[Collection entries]
§ §

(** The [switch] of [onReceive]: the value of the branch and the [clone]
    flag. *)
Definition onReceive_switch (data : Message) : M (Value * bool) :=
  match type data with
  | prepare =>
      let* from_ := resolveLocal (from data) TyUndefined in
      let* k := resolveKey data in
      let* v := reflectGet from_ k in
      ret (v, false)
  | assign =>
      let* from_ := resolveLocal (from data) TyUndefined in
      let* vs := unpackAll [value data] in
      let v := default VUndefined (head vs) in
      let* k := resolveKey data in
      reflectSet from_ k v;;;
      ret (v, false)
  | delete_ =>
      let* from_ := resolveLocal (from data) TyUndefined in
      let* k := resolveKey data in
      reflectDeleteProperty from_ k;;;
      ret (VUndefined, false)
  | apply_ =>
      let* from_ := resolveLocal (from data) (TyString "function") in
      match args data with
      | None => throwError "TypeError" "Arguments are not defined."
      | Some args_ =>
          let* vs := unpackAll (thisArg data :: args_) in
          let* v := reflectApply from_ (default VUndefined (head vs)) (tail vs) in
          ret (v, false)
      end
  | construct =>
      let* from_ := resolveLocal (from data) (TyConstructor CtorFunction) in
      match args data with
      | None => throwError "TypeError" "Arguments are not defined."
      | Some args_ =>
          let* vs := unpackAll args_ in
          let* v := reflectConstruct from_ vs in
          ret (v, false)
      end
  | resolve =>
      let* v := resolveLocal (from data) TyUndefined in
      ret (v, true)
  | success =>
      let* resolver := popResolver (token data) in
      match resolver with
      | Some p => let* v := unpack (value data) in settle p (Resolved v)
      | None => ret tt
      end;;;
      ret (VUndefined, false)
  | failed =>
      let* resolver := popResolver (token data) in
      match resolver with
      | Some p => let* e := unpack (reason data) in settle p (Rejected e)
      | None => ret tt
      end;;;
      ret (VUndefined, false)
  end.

§ §

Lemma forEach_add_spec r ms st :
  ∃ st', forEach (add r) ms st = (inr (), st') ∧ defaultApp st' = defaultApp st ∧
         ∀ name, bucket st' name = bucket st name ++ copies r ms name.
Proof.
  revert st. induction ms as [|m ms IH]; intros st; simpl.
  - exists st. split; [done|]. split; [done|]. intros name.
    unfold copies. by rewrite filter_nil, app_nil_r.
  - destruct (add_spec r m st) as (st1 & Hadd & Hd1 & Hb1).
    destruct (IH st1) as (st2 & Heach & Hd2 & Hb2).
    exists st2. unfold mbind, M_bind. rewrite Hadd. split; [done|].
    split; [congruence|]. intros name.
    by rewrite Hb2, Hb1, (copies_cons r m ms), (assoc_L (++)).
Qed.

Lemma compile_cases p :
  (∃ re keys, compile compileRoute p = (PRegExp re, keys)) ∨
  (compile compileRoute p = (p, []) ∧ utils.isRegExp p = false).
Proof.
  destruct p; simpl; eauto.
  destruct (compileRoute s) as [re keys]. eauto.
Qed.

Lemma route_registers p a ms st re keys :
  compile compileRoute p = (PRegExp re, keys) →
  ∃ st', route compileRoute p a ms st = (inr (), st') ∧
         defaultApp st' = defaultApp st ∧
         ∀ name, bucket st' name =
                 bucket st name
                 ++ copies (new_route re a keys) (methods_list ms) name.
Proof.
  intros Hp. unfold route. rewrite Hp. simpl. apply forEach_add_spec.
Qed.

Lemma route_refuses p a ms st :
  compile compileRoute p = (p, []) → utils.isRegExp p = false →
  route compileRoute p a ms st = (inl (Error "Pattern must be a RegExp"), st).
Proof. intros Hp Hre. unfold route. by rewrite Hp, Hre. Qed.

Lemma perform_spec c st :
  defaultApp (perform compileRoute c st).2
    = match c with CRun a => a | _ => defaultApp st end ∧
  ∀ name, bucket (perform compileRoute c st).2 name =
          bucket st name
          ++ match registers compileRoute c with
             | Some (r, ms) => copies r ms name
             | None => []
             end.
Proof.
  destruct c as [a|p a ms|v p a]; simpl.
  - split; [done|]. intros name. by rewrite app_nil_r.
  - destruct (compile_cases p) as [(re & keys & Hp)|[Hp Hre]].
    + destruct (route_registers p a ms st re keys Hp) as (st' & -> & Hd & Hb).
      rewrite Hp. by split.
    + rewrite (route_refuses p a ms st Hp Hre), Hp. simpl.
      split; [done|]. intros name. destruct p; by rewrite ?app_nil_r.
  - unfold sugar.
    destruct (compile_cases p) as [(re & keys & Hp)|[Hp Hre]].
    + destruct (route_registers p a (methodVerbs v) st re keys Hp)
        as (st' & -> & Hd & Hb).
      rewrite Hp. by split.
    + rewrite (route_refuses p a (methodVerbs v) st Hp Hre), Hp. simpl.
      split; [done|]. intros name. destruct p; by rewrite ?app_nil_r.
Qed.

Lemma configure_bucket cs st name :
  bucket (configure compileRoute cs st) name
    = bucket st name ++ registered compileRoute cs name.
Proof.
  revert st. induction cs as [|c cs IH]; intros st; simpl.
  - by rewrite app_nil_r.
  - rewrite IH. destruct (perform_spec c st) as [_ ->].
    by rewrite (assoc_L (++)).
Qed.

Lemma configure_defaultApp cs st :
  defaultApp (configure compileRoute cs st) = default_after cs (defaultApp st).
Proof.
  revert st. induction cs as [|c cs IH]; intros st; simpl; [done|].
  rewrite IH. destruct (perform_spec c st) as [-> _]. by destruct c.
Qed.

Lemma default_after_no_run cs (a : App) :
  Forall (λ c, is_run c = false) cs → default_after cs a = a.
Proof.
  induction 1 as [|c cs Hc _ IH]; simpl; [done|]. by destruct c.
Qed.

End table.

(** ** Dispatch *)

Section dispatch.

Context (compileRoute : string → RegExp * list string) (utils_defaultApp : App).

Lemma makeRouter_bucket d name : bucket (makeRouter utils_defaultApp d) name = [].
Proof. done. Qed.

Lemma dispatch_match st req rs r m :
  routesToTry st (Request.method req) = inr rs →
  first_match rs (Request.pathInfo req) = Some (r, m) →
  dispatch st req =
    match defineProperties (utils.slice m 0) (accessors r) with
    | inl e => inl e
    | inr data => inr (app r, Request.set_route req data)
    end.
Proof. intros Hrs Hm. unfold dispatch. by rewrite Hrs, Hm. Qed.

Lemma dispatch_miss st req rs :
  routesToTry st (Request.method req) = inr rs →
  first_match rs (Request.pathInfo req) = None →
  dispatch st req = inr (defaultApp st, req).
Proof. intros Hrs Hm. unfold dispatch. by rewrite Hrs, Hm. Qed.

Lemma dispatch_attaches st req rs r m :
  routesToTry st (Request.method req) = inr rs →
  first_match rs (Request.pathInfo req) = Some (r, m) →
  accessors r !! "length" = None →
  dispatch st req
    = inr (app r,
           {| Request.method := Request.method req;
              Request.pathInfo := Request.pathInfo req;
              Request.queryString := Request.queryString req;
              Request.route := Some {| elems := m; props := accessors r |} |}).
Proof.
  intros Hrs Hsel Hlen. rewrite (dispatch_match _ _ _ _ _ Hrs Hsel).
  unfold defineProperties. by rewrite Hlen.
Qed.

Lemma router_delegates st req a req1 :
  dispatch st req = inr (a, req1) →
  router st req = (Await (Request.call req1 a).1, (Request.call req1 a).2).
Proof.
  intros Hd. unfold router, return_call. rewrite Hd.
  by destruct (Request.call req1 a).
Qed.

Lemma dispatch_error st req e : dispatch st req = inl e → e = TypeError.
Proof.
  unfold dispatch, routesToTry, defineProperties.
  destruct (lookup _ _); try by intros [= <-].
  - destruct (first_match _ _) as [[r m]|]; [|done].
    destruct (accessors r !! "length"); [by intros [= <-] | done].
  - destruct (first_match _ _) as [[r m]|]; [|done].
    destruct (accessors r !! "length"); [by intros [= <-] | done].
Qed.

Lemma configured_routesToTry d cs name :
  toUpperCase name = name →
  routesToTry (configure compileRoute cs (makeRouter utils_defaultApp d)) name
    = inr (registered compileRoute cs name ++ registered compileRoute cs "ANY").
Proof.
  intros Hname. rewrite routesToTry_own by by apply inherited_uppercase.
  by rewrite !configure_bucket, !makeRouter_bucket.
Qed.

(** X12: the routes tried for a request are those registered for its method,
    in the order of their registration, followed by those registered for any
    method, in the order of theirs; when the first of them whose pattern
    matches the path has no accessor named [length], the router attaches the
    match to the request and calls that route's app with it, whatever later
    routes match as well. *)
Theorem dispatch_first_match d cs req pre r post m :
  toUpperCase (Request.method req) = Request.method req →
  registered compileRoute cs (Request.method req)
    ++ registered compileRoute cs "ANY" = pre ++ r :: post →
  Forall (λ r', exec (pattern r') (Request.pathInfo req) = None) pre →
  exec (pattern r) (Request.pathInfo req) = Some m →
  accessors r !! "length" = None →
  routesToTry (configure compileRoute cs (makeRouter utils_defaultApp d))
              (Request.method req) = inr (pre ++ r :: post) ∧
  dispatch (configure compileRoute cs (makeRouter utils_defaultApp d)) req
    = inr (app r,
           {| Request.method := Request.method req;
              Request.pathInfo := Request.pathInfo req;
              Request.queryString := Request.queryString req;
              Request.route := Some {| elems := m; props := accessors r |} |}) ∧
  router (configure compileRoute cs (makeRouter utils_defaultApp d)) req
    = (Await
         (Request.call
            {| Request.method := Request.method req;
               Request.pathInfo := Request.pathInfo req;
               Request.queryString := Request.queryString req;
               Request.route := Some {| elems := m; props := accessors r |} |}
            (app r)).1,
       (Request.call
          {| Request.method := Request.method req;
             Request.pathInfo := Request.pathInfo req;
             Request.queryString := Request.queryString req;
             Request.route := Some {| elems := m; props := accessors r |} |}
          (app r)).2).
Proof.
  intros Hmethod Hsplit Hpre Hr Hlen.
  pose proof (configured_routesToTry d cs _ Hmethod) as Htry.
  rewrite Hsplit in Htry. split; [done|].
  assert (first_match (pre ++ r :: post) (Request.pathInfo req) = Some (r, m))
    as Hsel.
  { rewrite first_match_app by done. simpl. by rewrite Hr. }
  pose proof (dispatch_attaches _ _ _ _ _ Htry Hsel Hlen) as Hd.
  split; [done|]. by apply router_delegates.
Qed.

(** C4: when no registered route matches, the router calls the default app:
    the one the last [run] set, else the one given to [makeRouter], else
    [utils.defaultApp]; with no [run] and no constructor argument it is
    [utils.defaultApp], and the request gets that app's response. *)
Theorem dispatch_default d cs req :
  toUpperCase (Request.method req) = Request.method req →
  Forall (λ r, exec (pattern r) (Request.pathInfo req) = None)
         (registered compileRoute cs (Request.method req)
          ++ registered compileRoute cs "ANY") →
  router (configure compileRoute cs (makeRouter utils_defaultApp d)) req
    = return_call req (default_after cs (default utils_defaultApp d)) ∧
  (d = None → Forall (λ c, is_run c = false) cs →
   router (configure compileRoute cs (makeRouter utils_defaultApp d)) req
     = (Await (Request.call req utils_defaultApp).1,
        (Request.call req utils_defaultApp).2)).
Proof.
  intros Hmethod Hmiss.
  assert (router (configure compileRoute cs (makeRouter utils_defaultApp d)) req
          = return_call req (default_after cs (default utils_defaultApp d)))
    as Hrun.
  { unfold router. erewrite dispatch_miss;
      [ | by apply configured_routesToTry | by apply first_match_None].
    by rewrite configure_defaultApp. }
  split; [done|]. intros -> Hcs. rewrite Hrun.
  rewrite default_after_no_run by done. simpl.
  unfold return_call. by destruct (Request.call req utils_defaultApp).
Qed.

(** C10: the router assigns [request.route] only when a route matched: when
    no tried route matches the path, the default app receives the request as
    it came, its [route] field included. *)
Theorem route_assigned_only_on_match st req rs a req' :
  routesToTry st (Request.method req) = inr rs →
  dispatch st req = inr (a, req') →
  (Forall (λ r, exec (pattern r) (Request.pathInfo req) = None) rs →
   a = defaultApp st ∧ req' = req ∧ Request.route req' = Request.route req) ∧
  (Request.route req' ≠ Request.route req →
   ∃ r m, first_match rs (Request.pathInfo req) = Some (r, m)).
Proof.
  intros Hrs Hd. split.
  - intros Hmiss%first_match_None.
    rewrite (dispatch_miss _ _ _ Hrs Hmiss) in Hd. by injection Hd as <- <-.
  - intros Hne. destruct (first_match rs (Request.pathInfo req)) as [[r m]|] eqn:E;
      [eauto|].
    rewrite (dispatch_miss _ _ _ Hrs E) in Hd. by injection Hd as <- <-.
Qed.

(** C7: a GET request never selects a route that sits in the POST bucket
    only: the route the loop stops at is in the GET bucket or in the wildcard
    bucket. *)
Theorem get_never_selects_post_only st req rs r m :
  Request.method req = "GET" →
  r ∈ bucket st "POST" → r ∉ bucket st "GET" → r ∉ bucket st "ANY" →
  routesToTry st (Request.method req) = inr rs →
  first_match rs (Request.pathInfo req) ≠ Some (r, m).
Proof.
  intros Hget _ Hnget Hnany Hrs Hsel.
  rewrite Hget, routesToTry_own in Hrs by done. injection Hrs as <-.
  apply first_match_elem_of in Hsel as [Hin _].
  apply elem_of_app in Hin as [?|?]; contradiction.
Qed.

§ §

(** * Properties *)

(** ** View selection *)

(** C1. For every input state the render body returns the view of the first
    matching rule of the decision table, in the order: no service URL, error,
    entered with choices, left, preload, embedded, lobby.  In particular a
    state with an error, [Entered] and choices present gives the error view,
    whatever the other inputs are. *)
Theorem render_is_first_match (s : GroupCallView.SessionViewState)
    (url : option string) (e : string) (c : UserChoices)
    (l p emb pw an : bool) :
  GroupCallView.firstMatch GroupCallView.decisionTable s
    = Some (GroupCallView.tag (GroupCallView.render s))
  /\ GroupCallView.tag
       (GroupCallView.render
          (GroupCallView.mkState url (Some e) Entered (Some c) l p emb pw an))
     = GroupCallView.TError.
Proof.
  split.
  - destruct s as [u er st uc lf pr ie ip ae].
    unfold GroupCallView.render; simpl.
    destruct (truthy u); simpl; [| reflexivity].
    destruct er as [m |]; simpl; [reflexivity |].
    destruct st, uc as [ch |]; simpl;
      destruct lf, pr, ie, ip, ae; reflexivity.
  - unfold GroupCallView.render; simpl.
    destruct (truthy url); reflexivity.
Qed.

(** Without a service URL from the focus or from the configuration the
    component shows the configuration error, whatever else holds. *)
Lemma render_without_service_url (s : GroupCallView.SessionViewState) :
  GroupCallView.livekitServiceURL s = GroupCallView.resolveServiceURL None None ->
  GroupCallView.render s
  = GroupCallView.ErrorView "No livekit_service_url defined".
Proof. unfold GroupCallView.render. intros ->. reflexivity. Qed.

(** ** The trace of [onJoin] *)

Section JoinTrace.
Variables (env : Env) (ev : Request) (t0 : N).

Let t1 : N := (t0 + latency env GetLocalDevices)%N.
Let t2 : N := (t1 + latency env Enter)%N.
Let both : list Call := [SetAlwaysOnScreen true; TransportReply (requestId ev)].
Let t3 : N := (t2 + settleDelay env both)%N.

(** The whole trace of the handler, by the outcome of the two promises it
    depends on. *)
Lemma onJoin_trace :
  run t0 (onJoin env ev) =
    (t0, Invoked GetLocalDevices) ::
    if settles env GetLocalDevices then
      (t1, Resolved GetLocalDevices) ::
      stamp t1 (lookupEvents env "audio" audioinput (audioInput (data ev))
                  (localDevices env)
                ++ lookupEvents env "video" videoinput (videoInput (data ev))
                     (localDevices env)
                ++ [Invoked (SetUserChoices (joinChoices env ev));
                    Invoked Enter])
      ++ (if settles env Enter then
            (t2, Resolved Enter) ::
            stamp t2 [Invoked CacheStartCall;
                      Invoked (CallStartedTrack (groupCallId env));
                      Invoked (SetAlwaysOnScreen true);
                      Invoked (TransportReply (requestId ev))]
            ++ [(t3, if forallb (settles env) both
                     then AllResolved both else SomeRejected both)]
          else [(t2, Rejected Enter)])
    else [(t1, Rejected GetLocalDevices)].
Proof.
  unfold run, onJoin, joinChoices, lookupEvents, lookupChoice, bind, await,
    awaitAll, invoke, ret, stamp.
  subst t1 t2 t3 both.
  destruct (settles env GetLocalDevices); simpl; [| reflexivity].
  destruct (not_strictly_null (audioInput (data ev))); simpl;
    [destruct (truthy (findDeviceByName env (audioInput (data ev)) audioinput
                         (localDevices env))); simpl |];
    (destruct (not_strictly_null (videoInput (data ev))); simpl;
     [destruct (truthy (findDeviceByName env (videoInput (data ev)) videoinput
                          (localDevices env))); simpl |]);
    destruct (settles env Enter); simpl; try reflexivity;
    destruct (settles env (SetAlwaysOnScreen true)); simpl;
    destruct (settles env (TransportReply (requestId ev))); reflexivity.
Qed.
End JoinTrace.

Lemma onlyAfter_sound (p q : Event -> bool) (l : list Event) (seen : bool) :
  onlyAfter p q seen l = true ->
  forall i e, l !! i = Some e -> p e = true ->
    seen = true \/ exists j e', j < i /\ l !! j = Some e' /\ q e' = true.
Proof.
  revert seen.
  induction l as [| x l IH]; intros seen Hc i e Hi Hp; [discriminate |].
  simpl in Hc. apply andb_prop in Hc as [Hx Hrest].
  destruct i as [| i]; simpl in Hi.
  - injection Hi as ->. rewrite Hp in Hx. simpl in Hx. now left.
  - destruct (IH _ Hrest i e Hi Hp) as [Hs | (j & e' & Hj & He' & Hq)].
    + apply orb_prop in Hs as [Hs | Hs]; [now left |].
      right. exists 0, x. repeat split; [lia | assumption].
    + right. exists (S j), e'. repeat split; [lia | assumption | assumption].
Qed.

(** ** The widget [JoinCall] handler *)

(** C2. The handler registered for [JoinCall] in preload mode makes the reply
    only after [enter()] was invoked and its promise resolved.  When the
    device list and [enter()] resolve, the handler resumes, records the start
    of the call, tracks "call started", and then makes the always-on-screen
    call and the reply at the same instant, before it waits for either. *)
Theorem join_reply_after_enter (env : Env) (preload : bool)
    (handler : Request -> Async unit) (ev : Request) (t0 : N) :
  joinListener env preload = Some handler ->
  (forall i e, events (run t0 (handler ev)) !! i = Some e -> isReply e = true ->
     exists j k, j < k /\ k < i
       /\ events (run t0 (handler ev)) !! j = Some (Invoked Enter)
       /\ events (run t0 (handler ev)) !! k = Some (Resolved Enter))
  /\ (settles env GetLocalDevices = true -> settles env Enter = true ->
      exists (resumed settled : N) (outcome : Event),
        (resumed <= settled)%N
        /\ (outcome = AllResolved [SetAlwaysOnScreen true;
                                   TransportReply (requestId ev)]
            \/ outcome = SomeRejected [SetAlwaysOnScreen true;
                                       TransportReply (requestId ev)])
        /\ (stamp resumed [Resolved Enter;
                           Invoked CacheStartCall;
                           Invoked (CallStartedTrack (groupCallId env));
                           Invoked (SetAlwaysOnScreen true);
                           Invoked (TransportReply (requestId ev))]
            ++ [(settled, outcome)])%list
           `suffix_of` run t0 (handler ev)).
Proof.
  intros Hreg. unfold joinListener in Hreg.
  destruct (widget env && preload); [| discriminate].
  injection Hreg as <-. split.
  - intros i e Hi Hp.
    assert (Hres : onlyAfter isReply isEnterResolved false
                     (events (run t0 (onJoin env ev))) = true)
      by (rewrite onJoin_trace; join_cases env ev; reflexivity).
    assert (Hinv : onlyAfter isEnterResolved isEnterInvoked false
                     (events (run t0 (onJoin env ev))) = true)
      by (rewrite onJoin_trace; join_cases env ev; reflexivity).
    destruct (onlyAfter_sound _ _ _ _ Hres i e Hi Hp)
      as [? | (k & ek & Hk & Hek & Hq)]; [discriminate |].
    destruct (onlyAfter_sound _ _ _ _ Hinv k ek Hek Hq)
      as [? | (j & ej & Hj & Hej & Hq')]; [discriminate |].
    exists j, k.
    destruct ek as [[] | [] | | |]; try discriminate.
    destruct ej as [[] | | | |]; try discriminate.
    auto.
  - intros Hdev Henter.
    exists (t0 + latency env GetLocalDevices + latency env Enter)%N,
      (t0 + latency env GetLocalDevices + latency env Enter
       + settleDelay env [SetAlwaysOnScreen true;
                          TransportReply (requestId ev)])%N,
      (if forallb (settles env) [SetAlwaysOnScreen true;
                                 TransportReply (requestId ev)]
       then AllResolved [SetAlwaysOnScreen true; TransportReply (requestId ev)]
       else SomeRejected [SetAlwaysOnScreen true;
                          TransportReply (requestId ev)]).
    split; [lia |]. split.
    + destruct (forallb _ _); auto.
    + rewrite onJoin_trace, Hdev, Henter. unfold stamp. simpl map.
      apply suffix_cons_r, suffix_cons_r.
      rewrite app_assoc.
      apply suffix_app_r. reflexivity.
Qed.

§ §

§ **What you will do**:
Look above for the line with "Lemma dispatch_match st" and the line with "dispatch st req = inr (a, req1) →", and reproduce exactly those two lines plus every line between, nothing more.

§ **Response to the task**:
Lemma dispatch_match st req rs r m :
  routesToTry st (Request.method req) = inr rs →
  first_match rs (Request.pathInfo req) = Some (r, m) →
  dispatch st req =
    match defineProperties (utils.slice m 0) (accessors r) with
    | inl e => inl e
    | inr data => inr (app r, Request.set_route req data)
    end.
Proof. intros Hrs Hm. unfold dispatch. by rewrite Hrs, Hm. Qed.

Lemma dispatch_miss st req rs :
  routesToTry st (Request.method req) = inr rs →
  first_match rs (Request.pathInfo req) = None →
  dispatch st req = inr (defaultApp st, req).
Proof. intros Hrs Hm. unfold dispatch. by rewrite Hrs, Hm. Qed.

Lemma dispatch_attaches st req rs r m :
  routesToTry st (Request.method req) = inr rs →
  first_match rs (Request.pathInfo req) = Some (r, m) →
  accessors r !! "length" = None →
  dispatch st req
    = inr (app r,
           {| Request.method := Request.method req;
              Request.pathInfo := Request.pathInfo req;
              Request.queryString := Request.queryString req;
              Request.route := Some {| elems := m; props := accessors r |} |}).
Proof.
  intros Hrs Hsel Hlen. rewrite (dispatch_match _ _ _ _ _ Hrs Hsel).
  unfold defineProperties. by rewrite Hlen.
Qed.

Lemma router_delegates st req a req1 :
  dispatch st req = inr (a, req1) →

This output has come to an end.